Labor Dept. data say the average hourly wage for production workers rose 2.1% in the year ended in the second quarter, well behind the 2.8% rise in the consumer price index. As Senator John F. Kerry (D-Mass.) would point out, that means real wages shrank 0.7%, the first drop since 1995.
But that weakness is not a sign of long-term problems. The fall is due partly to the swing of the business cycle and partly to this year's energy-led surge in inflation. The labor market still has enough postrecession slack to keep wage growth soft. But with job gains this year averaging 211,000 per month, the jobless rate will continue to fall, and pay gains will firm up in the coming year. And as the Bush camp would argue, with payrolls now rising, income from wages and salaries for all workers is already up a healthy 5.1% from a year ago, well ahead of inflation.
What really knocked the wind out of buying power was surging energy prices, causing the yearly pace of the CPI to nearly double from March to June. But the first half's 28% jump in energy prices won't be repeated in the second half. True, oil, at more than $40 per barrel, remains costly. But if it just stays at that level, energy's contribution to the growth in consumer prices will be negligible. If the price falls, so may inflation. Excluding the temporary swings in energy and food prices, core inflation is only 1.9%. By that measure, real wage gains have slowed but are still positive.
Most important, the long-run outlook for real wages is firmly upbeat for a reason that no politician can take credit for: the higher trend of productivity growth.
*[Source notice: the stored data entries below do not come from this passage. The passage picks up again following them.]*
(** * Venue list and venue form: a shallow embedding of the controllers

    The development follows the three source files of the application:
    - [App.tsx]: [fetchVenues], the [sortedVenues] comparator and [getPrice];
    - the venue card: [formatDriveTime];
    - the venue form: [calculateDriveTime], [handleAutoFillLocation],
      [uploadImages] and [handleSubmit].

    JavaScript values are modelled as the code has them.  A [number] is an
    IEEE double; every number the modelled code computes is integer valued,
    infinite or NaN, so a finite number carries a [Z].  Results of
    [parseInt] and of [-] are rounded to the nearest double
    ([round_double]).  Strings are sequences of code units ([string]). *)

From Stdlib Require Import ZArith NArith List String Ascii Bool Lia.
From Stdlib Require Import Permutation Sorted DecimalString.
Import ListNotations.

Local Open Scope string_scope.
Local Open Scope list_scope.

(* ================================================================== *)
(** ** JavaScript numbers *)
(* ================================================================== *)

Module JS.

Inductive number : Type :=
| Fin (z : Z)
| PInf
| NInf
| NaN.

(** 2^53: below it every natural number is a double. *)
Definition two53 : N := 9007199254740992%N.

(** Rounding of a natural number to the nearest double, ties to even
    (53 significant bits); [None] when the rounded value reaches 2^1024. *)
Definition round_mag (n : N) : option N :=
  if (n <? two53)%N then Some n
  else
    let e := (N.log2 n - 52)%N in
    let q := (n / 2 ^ e)%N in
    let r := (n mod 2 ^ e)%N in
    let half := (2 ^ (e - 1))%N in
    let q' := if ((half <? r)%N || ((half =? r)%N && N.odd q))%bool
              then (q + 1)%N else q in
    let v := (q' * 2 ^ e)%N in
    if (2 ^ 1024 <=? v)%N then None else Some v.

Definition round_double (z : Z) : number :=
  match z with
  | Z0 => Fin 0
  | Zpos p => match round_mag (Npos p) with
              | Some v => Fin (Z.of_N v)
              | None => PInf
              end
  | Zneg p => match round_mag (Npos p) with
              | Some v => Fin (- Z.of_N v)
              | None => NInf
              end
  end.

(** [x - y] *)
Definition sub (x y : number) : number :=
  match x, y with
  | NaN, _ | _, NaN => NaN
  | Fin a, Fin b => round_double (a - b)
  | PInf, PInf => NaN
  | NInf, NInf => NaN
  | PInf, _ => PInf
  | NInf, _ => NInf
  | Fin _, PInf => NInf
  | Fin _, NInf => PInf
  end.

(** [x > 0], false on NaN. *)
Definition gt0 (x : number) : bool :=
  match x with
  | Fin z => (0 <? z)%Z
  | PInf => true
  | NInf | NaN => false
  end.

(** [x < y] on numbers *)
Definition ltb (x y : number) : bool :=
  match x, y with
  | NaN, _ | _, NaN => false
  | Fin a, Fin b => (a <? b)%Z
  | NInf, NInf => false
  | NInf, _ => true
  | _, NInf => false
  | PInf, _ => false
  | Fin _, PInf => true
  end.

Definition leb (x y : number) : bool := negb (ltb y x).

Definition eqb (x y : number) : bool :=
  match x, y with
  | Fin a, Fin b => (a =? b)%Z
  | PInf, PInf => true
  | NInf, NInf => true
  | _, _ => false
  end.

Definition is_nan (x : number) : bool :=
  match x with NaN => true | _ => false end.

Definition is_finite (x : number) : bool :=
  match x with Fin _ => true | _ => false end.

(** [!x]: a number is falsy when it is 0 or NaN. *)
Definition falsy (x : number) : bool :=
  match x with
  | Fin z => (z =? 0)%Z
  | NaN => true
  | _ => false
  end.

(** Number-to-string conversion of a template literal, for the integers
    below 2^53 in absolute value, which print as their decimal digits.
    (Above, JavaScript prints the shortest digits that read back as the
    same double, padded with zeros, and an exponent form from 10^21; no
    theorem prints such a value.) *)
Definition to_string (x : number) : string :=
  match x with
  | Fin z => NilZero.string_of_int (Z.to_int z)
  | PInf => "Infinity"
  | NInf => "-Infinity"
  | NaN => "NaN"
  end.

(** [Math.floor(x / d)] for a double [x] with an integer value and a
    positive integer constant [d].  The division gives the double nearest
    to the exact quotient, ties to even: with [t] the scale at which the
    quotient has 53 significant bits, the double is [mant / 2^t] for the
    mantissa [mant] that [nearest_even] picks.  [Math.floor] is then taken
    of that double, which can be the integer above the exact quotient.
    (The quotient of a non-zero integer by such a constant is a normal
    double, neither subnormal nor out of range.) *)
Definition nearest_even (num den : Z) : Z :=
  let q := (num / den)%Z in
  let r := (num mod den)%Z in
  if (2 * r <? den)%Z then q
  else if (den <? 2 * r)%Z then (q + 1)%Z
  else if Z.even q then q else (q + 1)%Z.

(** [n * 2^t / d] as a fraction, for a scale [t] of either sign *)
Definition scaled (n d t : Z) : Z * Z :=
  if (0 <=? t)%Z then ((n * 2 ^ t)%Z, d) else (n, (d * 2 ^ (- t))%Z).

(** The scale and the mantissa of the double quotient of two positive
    integers. *)
Definition quotient_double (n d : Z) : Z * Z :=
  let t0 := (52 - (Z.log2 n - Z.log2 d))%Z in
  let t := if (fst (scaled n d t0) / snd (scaled n d t0) <? 2 ^ 52)%Z
           then (t0 + 1)%Z else t0 in
  (t, nearest_even (fst (scaled n d t)) (snd (scaled n d t))).

Definition floor_quotient (n d : Z) : Z :=
  let '(t, mant) := quotient_double n d in
  if (0 <=? t)%Z then (mant / 2 ^ t)%Z else (mant * 2 ^ (- t))%Z.

Definition ceil_quotient (n d : Z) : Z :=
  let '(t, mant) := quotient_double n d in
  if (0 <=? t)%Z then ((mant + 2 ^ t - 1) / 2 ^ t)%Z
  else (mant * 2 ^ (- t))%Z.

Definition floor_div (x : number) (d : Z) : number :=
  match x with
  | Fin Z0 => Fin 0
  | Fin (Zpos p) => Fin (floor_quotient (Zpos p) d)
  | Fin (Zneg p) => Fin (- ceil_quotient (Zpos p) d)
  | _ => x
  end.

(** [Math.round(x / d)] and [x % d] for a positive integer constant [d].
    The quotient itself is not an integer, so the division is taken
    together with the rounding that follows it; on integers below 2^53
    this is what the two double operations compute.  [Math.round] rounds
    halves up; [%] takes the sign of the dividend and is exact. *)
Definition round_div (x : number) (d : Z) : number :=
  match x with
  | Fin z => Fin ((2 * z + d) / (2 * d))
  | _ => x
  end.

Definition rem (x : number) (d : Z) : number :=
  match x with
  | Fin z => Fin (Z.rem z d)
  | _ => NaN
  end.

(** *** Strings *)

Definition is_digit (c : ascii) : bool :=
  (48 <=? nat_of_ascii c)%nat && (nat_of_ascii c <=? 57)%nat.

Definition digit_of (c : ascii) : N := N.of_nat (nat_of_ascii c - 48).

(** White space that [parseInt] skips, among the code units below 256:
    TAB, LF, VT, FF, CR, SP and NBSP. *)
Definition is_space (c : ascii) : bool :=
  let n := nat_of_ascii c in
  ((9 <=? n)%nat && (n <=? 13)%nat) || (n =? 32)%nat || (n =? 160)%nat.

Fixpoint skip_spaces (s : string) : string :=
  match s with
  | String c r => if is_space c then skip_spaces r else s
  | EmptyString => s
  end.

Fixpoint take_digits (s : string) : string :=
  match s with
  | String c r => if is_digit c then String c (take_digits r) else EmptyString
  | EmptyString => EmptyString
  end.

(** Value of a string of decimal digits, most significant first. *)
Fixpoint decimal_value_from (acc : N) (s : string) : N :=
  match s with
  | EmptyString => acc
  | String c r => decimal_value_from (10 * acc + digit_of c)%N r
  end.

Definition decimal_value (s : string) : N := decimal_value_from 0 s.

(** [parseInt(s, 10)]: leading white space, an optional sign, then the
    longest run of digits; NaN when there is no digit. *)
Definition parseInt10 (s : string) : number :=
  let s1 := skip_spaces s in
  let '(neg, s2) :=
    match s1 with
    | String "-" r => (true, r)
    | String "+" r => (false, r)
    | _ => (false, s1)
    end in
  match take_digits s2 with
  | EmptyString => NaN
  | ds =>
      let n := Z.of_N (decimal_value ds) in
      round_double (if neg then (- n)%Z else n)
  end.

(** [s.replace(/,/g, "")] *)
Fixpoint remove_commas (s : string) : string :=
  match s with
  | EmptyString => EmptyString
  | String c r => if (c =? ",")%char then remove_commas r
                  else String c (remove_commas r)
  end.

(** [s.replace("s", "")]: only the first occurrence is removed. *)
Fixpoint remove_first_s (s : string) : string :=
  match s with
  | EmptyString => EmptyString
  | String c r => if (c =? "s")%char then r else String c (remove_first_s r)
  end.

(** [s.match(/(\d+)/)]: the capture group of the leftmost match, which is
    the longest run of digits starting at the first digit of [s]. *)
Fixpoint match_digits (s : string) : option string :=
  match s with
  | EmptyString => None
  | String c r => if is_digit c then Some (take_digits s) else match_digits r
  end.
That's the prime mover of real wages over the long haul. That's why, from 2000 to 2003, a period comprising a recession and a jobless recovery, real wages managed to grow at an annual rate of 0.7%. That's in stark contrast with previous recessions, when real wages fell sharply. With overall inflation set to slow, and with job markets tightening, higher productivity assures that real pay gains will pick up in the coming year.